Task details :: What you return should be each line of the data containing the string "Hown".

Records for processing ::
(** C4. Whatever fails: however system calls, reloads and syncs fail and however
    the goroutines interleave, at every moment since the start HAProxy's
    configuration file is the one that was there at the start, or the base
    configuration followed by the complete text of a routing table the updater
    handed to the configurer. *)
Theorem file_always_complete (flags : Flags) (os : OSState) (s : pc_state) (p : process mr tr)
    (time_Now : nat → Z) (ls : list slabel) (sys : system) (base : string) :
  main mr tr flags os s = Runs p → files os !! tcpLoadBalancerBaseCfg flags = Some base →
  baseConfigFilePath (pr_configurer p) ∉ own_files (pr_configurer p) →
  system_run time_Now (started flags p) ls = Some sys →
  let u := shared (sys_updater sys) in
  let start := cs_os (u_conf (pr_updater p)) in
  ∃ new, history (cs_os (u_conf u)) = new ++ history start ∧
    Forall (λ fs, fs !! configFilePath (pr_configurer p) = files os !! tcpLoadBalancerCfg flags ∨
      ∃ t drain, (t, drain) ∈ u_configured u ∧
        fs !! configFilePath (pr_configurer p) =
          Some (@config_text _ (haproxy_marshaller mr) (pr_configurer p) tr t base))
      (files (cs_os (u_conf u)) :: new).
Proof.
  intros (os1 & os2 & s1 & Hload & Hc & _ & _ & _ & _ & Hu)%main_runs Hbase Hown Hr. cbv zeta.
  apply NewConfigurer_returned in Hc as (_ & Hc & Hf).
  assert (files os2 = files os) as Hfiles.
  { rewrite Hf. eapply keeps_files; [apply NewConfig_keeps|done]. }
  assert (cs_os (u_conf (pr_updater p)) = os2) as Hos by by rewrite Hu.
  assert (configFilePath (pr_configurer p) = tcpLoadBalancerCfg flags) as Hcfg by by rewrite Hc.
  apply system_run_parts in Hr as [_ Hrun].
  pose proof (run_conf time_Now _ (always_complete_invariant (pr_configurer p) base os2 Hown) _ _ _ ltac:(by intros ? H2)
    Hrun) as Hall.
  destruct Hall as (_ & Hnow & new & Hn & Hnew).
  - simpl. unfold always_complete. rewrite Hos. split; [rewrite Hfiles, Hc; exact Hbase|]. split; [by left|]. by exists [].
  - exists new. rewrite Hos. split; [done|]. unfold complete in *. rewrite Hfiles, Hcfg in *. by constructor.
Qed.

Response area ::
  intros (os1 & os2 & s1 & Hload & Hc & _ & _ & _ & _ & Hu)%main_runs Hbase Hown Hr. cbv zeta.
  pose proof (run_conf time_Now _ (always_complete_invariant (pr_configurer p) base os2 Hown) _ _ _ ltac:(by intros ? H2)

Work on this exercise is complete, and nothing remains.